Saved entries
BEGIN

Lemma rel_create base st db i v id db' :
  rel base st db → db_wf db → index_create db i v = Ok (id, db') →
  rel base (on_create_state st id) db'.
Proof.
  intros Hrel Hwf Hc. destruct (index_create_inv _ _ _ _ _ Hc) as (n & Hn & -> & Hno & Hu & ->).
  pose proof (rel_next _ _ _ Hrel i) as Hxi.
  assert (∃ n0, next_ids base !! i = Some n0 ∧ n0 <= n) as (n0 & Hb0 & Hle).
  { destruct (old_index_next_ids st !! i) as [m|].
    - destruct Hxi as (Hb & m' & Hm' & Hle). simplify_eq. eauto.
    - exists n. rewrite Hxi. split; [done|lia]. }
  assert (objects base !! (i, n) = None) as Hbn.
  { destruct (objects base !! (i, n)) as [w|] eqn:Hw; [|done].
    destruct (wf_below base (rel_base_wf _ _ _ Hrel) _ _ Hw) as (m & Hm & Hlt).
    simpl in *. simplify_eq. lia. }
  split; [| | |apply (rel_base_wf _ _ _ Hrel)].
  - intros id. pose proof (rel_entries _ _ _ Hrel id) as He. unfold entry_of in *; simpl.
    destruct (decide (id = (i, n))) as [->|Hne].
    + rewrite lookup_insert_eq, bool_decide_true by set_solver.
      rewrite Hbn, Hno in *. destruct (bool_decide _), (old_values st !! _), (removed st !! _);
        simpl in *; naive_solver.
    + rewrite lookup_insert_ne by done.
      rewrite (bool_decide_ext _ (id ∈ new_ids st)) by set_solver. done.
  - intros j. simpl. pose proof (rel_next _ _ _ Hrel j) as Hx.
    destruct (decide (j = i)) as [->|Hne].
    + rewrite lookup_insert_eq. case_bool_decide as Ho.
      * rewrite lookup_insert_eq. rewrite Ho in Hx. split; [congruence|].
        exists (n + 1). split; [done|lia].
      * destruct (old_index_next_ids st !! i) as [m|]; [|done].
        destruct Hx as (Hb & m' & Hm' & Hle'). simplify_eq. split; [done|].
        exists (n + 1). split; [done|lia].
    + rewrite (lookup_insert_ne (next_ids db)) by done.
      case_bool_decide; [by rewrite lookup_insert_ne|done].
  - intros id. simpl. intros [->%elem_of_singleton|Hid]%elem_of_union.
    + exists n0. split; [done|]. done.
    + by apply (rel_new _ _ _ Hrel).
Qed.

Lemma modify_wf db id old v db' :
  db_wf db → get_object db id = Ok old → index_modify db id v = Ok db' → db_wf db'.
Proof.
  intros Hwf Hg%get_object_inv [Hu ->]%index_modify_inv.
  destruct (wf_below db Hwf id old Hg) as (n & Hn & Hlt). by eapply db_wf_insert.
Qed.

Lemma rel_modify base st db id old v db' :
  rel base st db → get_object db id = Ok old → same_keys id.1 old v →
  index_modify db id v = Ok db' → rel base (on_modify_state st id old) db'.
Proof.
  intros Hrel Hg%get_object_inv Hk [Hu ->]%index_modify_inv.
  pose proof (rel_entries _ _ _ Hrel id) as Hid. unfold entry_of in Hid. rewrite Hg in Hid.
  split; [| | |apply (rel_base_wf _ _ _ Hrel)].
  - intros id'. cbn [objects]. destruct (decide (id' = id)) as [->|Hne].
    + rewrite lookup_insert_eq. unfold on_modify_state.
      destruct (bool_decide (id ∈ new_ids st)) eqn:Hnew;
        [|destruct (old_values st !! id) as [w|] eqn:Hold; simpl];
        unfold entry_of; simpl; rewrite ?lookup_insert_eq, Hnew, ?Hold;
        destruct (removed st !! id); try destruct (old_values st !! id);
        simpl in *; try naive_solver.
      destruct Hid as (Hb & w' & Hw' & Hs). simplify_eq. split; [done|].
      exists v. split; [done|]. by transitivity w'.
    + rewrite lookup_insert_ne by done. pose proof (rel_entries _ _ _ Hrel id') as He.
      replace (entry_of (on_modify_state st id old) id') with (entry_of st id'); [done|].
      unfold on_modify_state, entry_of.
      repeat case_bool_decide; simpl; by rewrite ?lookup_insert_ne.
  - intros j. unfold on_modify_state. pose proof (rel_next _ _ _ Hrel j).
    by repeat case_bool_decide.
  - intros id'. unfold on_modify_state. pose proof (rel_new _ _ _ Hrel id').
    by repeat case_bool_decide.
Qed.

END
BEGIN

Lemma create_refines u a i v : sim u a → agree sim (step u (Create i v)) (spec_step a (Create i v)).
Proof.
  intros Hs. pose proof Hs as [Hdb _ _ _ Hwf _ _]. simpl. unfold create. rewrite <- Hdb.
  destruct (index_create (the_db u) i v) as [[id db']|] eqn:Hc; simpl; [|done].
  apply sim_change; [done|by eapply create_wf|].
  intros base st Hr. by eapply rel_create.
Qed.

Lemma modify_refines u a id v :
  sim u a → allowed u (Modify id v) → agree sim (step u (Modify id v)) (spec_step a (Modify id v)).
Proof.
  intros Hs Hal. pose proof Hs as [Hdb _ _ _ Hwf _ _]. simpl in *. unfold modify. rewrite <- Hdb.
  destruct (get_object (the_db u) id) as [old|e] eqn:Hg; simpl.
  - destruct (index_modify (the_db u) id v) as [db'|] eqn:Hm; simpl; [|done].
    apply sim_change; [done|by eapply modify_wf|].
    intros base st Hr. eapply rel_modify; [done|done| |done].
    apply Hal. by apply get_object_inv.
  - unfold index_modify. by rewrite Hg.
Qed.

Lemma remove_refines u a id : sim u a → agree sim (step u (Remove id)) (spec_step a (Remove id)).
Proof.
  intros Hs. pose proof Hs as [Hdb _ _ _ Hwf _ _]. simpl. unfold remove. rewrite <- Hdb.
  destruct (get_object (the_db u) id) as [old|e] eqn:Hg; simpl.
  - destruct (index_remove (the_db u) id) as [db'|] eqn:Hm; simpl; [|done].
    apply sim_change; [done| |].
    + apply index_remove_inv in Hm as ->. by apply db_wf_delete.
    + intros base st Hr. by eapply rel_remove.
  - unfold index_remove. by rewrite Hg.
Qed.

END

* Action item
Every line in the records that holds the word "removed" should be copied into the answer.

* Your response
      rewrite Hbn, Hno in *. destruct (bool_decide _), (old_values st !! _), (removed st !! _);
        destruct (removed st !! id); try destruct (old_values st !! id);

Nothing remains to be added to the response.